#### [Data extract]
Lemma kqueue_setup_refines trigger tmp result a w :
  Registry_ok a -> op_ok (Register trigger tmp result) a -> kqueue_rep a w ->
  wp (kq_node_new tmp;; kq_setup tmp (kqueue_code trigger).1 (kqueue_code trigger).2) (fun _ => kqueue_rep (reg_setup trigger tmp a)) w.
Proof.
  intros Ha (Hfd & Hun & Htmp & _ & _ & Hsize) [Hn Hwt Ho Ht]. apply wp_bind, wp_modify.
  apply wp_bind. eapply wp_kqueue_get_node; [apply lookup_insert_eq|]. do 2 apply wp_bind, wp_modify. apply wp_modify. split; cbn.
  - rewrite <- surjective_pairing. by apply nodes_rep_setup.
  - intros c p. rewrite (reg_watch_setup kqueue_code kqueue_code_fd) by done. rewrite <- Hwt.
    rewrite kq_add_interest, Ho, <- surjective_pairing, kqueue_code_fd, decide_True by done. rewrite lookup_insert_Some.
    split; [naive_solver|]. intros [Hc|[-> ->]]; [right|by left]. split; [|done]. intros <-.
    apply Hwt in Hc as (_ & t & Hp & Et). apply (Hun p t Hp). by rewrite <- !kqueue_code_fd, Et.
  - by rewrite kq_add_watchable.
  - rewrite Ht, count_succ by done. by rewrite map_size_insert_None by by apply reg_fresh.
Qed.

Lemma kqueue_move_refines other this a w :
  Registry_ok a -> op_ok (Move other this) a -> kqueue_rep a w ->
  wp (kq_node_move other this) (fun _ => kqueue_rep (reg_step (Move other this) a)) w.
Proof.
  intros Ha Hop [Hn Hwt Ho Ht]. pose proof Hop as [Hother Hthis]. assert (other <> this) as Hne by set_solver.
  destruct (nodes_rep_lookup kqueue_code kqueue_code_fd a (nodes w) other Ha Hn Hother) as (n & Hnode & Hcase).
  apply wp_bind, (wp_kqueue_get_node other n); [done|]. do 2 apply wp_bind, wp_modify.
  pose proof (nodes_rep_move kqueue_code other this a (nodes w) n Ha Hop Hn Hnode) as Hn'.
  destruct (live a !! other) as [t|] eqn:E.
  - destruct Hcase as [-> ->]. apply wp_bind, wp_modify, wp_modify. split; cbn -[reg_step]; [done| |cbn|cbn].
    + intros c p. rewrite (reg_watch_move kqueue_code other this t) by done.
      rewrite kq_add_interest, kq_delete_interest, kq_delete_watchable, Ho.
      assert (delete (kqueue_code t) (kq_interest (kern w)) !! c = Some p <-> p <> this /\ p <> other /\ reg_watch kqueue_code a c p) as Hrest.
      { rewrite lookup_delete_Some, Hwt. split.
        - intros [Hc Hw]. destruct (id Hw) as (_ & u & Hp & Hu).
          split; [|split; [|done]]; intros ->; [by rewrite (reg_fresh a) in Hp|]. rewrite E in Hp. by injection Hp as <-.
        - intros (_ & Hp & Hw). split; [|done]. intros <-. destruct Hw as (_ & u & Hu & Et). apply Hp.
          apply (reg_one a Ha p other u t Hu E). by rewrite <- !kqueue_code_fd, Et. }
      case_decide as Hfd; rewrite <- Hrest; [|naive_solver]. rewrite lookup_insert_Some, lookup_delete_Some. naive_solver.
    + by rewrite kq_add_watchable, kq_delete_watchable.
    + rewrite E, map_size_insert_None, map_size_delete_Some; [|done|rewrite lookup_delete_ne by done; by apply reg_fresh].
      assert (size (live a) <> 0)%nat; [|lia]. intros Hz. apply map_size_empty_inv in Hz. by rewrite Hz in E.
  - rewrite Hcase. apply wp_ret. split; [exact Hn'| | |]; cbn; rewrite ?E; try done.
Qed.

Lemma kqueue_destroy_refines this a w :
  Registry_ok a -> op_ok (Destroy this) a -> kqueue_rep a w ->
  wp (kq_node_destroy this) (fun _ => kqueue_rep (reg_step (Destroy this) a)) w.
Proof.
  intros Ha Hop [Hn Hwt Ho Ht].
  destruct (nodes_rep_lookup kqueue_code kqueue_code_fd a (nodes w) this Ha Hn Hop) as (n & Hnode & Hcase).
  apply wp_bind, (wp_kqueue_get_node this n); [done|]. pose proof (nodes_rep_destroy kqueue_code this a (nodes w) Hn) as Hn'.
  destruct (live a !! this) as [t|] eqn:E.
  - destruct Hcase as [-> ->]. apply wp_bind, wp_bind, wp_modify. apply wp_modify, wp_modify. split; cbn -[reg_step]; [done| |cbn|cbn].
    + intros c p. rewrite reg_watch_destroy, kq_delete_interest, lookup_delete_Some, Hwt. split; intros [H1 H2].
      * split; [done|]. intros ->. destruct H2 as (_ & u & Hu & Hc). rewrite E in Hu. by injection Hu as <-.
      * split; [|done]. intros <-. apply H2. destruct H1 as (_ & u & Hu & Hc).
        apply (reg_one a Ha p this u t Hu E). by rewrite <- !kqueue_code_fd, Hc.
    + by rewrite kq_delete_watchable.
    + rewrite Ht, map_size_delete_Some by done. pose proof (reg_size a Ha).
      apply count_pred; [|done]. destruct (size (live a)) eqn:Hz; [|lia]. apply map_size_empty_inv in Hz. by rewrite Hz in E.
  - rewrite Hcase. apply wp_bind, wp_ret, wp_modify. split; cbn -[reg_step]; [done| |done|cbn].
    + intros c p. rewrite reg_watch_destroy, Hwt. split; [|tauto]. intros Hc. split; [done|]. intros ->.
      destruct Hc as (_ & t & Hp & _). by rewrite E in Hp.
    + by rewrite map_size_delete, E.
Qed.

Lemma kqueue_run_refines op a w :
  Registry_ok a -> op_ok op a -> kqueue_rep a w -> wp (kq_run op) (fun _ => kqueue_rep (reg_step op a)) w.
Proof.
  intros Ha Hop Hw. destruct op as [trigger tmp result|other this|this|fd|fd]; cbn [kq_run].
  - destruct (reg_setup_ok trigger tmp result a Ha Hop) as (Ha1 & Hmove & Hdestroy).
    pose proof (kqueue_setup_refines trigger tmp result a w Ha Hop Hw) as Hsetup.
    rewrite reg_register by done. apply wp_assoc, wp_bind.
    eapply wp_mono; [by destruct trigger; exact Hsetup|]. intros [] w1 Hw1.
    apply wp_bind. eapply wp_mono; [by apply kqueue_move_refines|]. intros [] w2 Hw2.
    apply kqueue_destroy_refines; [by apply reg_step_ok|done|done].
  - by apply kqueue_move_refines.
  - by apply kqueue_destroy_refines.
  - destruct Hop as (Hfd & Hnew & Hun). destruct Hw as [[] Hwt Ho Ht].
    apply wp_modify. split; cbn; [by split| |by rewrite kq_open_watchable, Ho|done].
    intros c p. rewrite kq_open_interest, Hwt. unfold reg_watch. cbn. split; [set_solver|].
    intros (Hc & t & Hp & Et). split; [|by eauto]. apply elem_of_union in Hc as [Hfd'%elem_of_singleton|?]; [|done].
    destruct (Hun p t Hp). by rewrite <- kqueue_code_fd, Et.
  - destruct Hw as [[] Hwt Ho Ht]. apply wp_modify. split; cbn; [by split| |by rewrite kq_close_watchable, Ho|done].
    intros c p. rewrite kq_close_interest. unfold reg_watch. cbn. case_decide; [set_solver|]. rewrite Hwt. unfold reg_watch. set_solver.
Qed.
End KqueueRefines.

(** ** The theorems *)

(** C28: the executor of Linux implements its specification: every operation has no
    undefined behaviour and is a step of the registry, so the kernel watches
    exactly the live callbacks whose descriptors are open, each at the address
    where it is now, and [total_awaitables_] is their number. *)
Theorem epoll_refines_registry {K} `{EpollKernelOk K} op a (w : Epoll.EpollExecutor K) :
  Registry_ok a -> op_ok op a -> epoll_rep a w ->
  Registry_ok (reg_step op a) /\ wp (Epoll.run op) (fun _ => epoll_rep (reg_step op a)) w.
Proof. intros Ha Hop Hw. split; [by apply reg_step_ok|by apply epoll_run_refines]. Qed.

(** Every operation is allowed where it happens. *)
Fixpoint ops_ok (ops : list Op) (a : Registry) : Prop :=
  match ops with
  | [] => True
  | op :: ops' => op_ok op a /\ ops_ok ops' (reg_step op a)
  end.

#[export] Instance ops_ok_dec ops a : Decision (ops_ok ops a).
Proof. revert a. induction ops as [|op ops IH]; intros a; cbn; apply _. Defined.

Lemma epoll_ops_refine {K} `{EpollKernelOk K} ops a (w : Epoll.EpollExecutor K) :
  Registry_ok a -> ops_ok ops a -> epoll_rep a w ->
  wp (mfor ops Epoll.run) (fun _ => epoll_rep (foldl (fun a op => reg_step op a) a ops)) w.
Proof.
  revert a w. induction ops as [|op ops IH]; intros a w Ha Hops Hw; cbn; [by apply wp_ret|].
  destruct Hops as [Hop Hops]. apply wp_bind. eapply wp_mono; [by apply epoll_run_refines|].
  intros [] w' Hw'. by apply IH; [apply reg_step_ok| |].
Qed.

Lemma kqueue_ops_refine {K} `{KqueueKernelOk K} ops a (w : Kqueue.KqueueExecutor K) :
  Registry_ok a -> ops_ok ops a -> kqueue_rep a w ->
  wp (mfor ops Kqueue.kq_run) (fun _ => kqueue_rep (foldl (fun a op => reg_step op a) a ops)) w.
Proof.
  revert a w. induction ops as [|op ops IH]; intros a w Ha Hops Hw; cbn; [by apply wp_ret|].
  destruct Hops as [Hop Hops]. apply wp_bind. eapply wp_mono; [by apply kqueue_run_refines|].
  intros [] w' Hw'. by apply IH; [apply reg_step_ok| |].
Qed.

(** An executor that was just made, in a process with these descriptors. *)
Definition new_registry (fds : gset Z) : Registry := mkRegistry ∅ ∅ fds.

Lemma new_registry_ok fds : (forall fd, fd ∈ fds -> 0 <= fd) -> Registry_ok (new_registry fds).
Proof. intros Hfds. split; cbn; [by intros ? ? ?%lookup_empty_Some|by intros ? ? ? ? ?%lookup_empty_Some|done|rewrite map_size_empty; lia]. Qed.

#### [Task description]
An exact copy of the lines above, from the one containing "- intros [Hc" through the one containing "- rewrite Hcase. apply wp_bind, wp_ret, wp_modify.", is the whole of the answer.

#### [Answer section]
        - intros [Hc Hw]. destruct (id Hw) as (_ & u & Hp & Hu).
          split; [|split; [|done]]; intros ->; [by rewrite (reg_fresh a) in Hp|]. rewrite E in Hp. by injection Hp as <-.
        - intros (_ & Hp & Hw). split; [|done]. intros <-. destruct Hw as (_ & u & Hu & Et). apply Hp.
          apply (reg_one a Ha p other u t Hu E). by rewrite <- !kqueue_code_fd, Et. }
      case_decide as Hfd; rewrite <- Hrest; [|naive_solver]. rewrite lookup_insert_Some, lookup_delete_Some. naive_solver.
    + by rewrite kq_add_watchable, kq_delete_watchable.
    + rewrite E, map_size_insert_None, map_size_delete_Some; [|done|rewrite lookup_delete_ne by done; by apply reg_fresh].
      assert (size (live a) <> 0)%nat; [|lia]. intros Hz. apply map_size_empty_inv in Hz. by rewrite Hz in E.
  - rewrite Hcase. apply wp_ret. split; [exact Hn'| | |]; cbn; rewrite ?E; try done.
Qed.

Lemma kqueue_destroy_refines this a w :
  Registry_ok a -> op_ok (Destroy this) a -> kqueue_rep a w ->
  wp (kq_node_destroy this) (fun _ => kqueue_rep (reg_step (Destroy this) a)) w.
Proof.
  intros Ha Hop [Hn Hwt Ho Ht].
  destruct (nodes_rep_lookup kqueue_code kqueue_code_fd a (nodes w) this Ha Hn Hop) as (n & Hnode & Hcase).
  apply wp_bind, (wp_kqueue_get_node this n); [done|]. pose proof (nodes_rep_destroy kqueue_code this a (nodes w) Hn) as Hn'.
  destruct (live a !! this) as [t|] eqn:E.
  - destruct Hcase as [-> ->]. apply wp_bind, wp_bind, wp_modify. apply wp_modify, wp_modify. split; cbn -[reg_step]; [done| |cbn|cbn].
    + intros c p. rewrite reg_watch_destroy, kq_delete_interest, lookup_delete_Some, Hwt. split; intros [H1 H2].
      * split; [done|]. intros ->. destruct H2 as (_ & u & Hu & Hc). rewrite E in Hu. by injection Hu as <-.
      * split; [|done]. intros <-. apply H2. destruct H1 as (_ & u & Hu & Hc).
        apply (reg_one a Ha p this u t Hu E). by rewrite <- !kqueue_code_fd, Hc.
    + by rewrite kq_delete_watchable.
    + rewrite Ht, map_size_delete_Some by done. pose proof (reg_size a Ha).
      apply count_pred; [|done]. destruct (size (live a)) eqn:Hz; [|lia]. apply map_size_empty_inv in Hz. by rewrite Hz in E.
  - rewrite Hcase. apply wp_bind, wp_ret, wp_modify. split; cbn -[reg_step]; [done| |done|cbn].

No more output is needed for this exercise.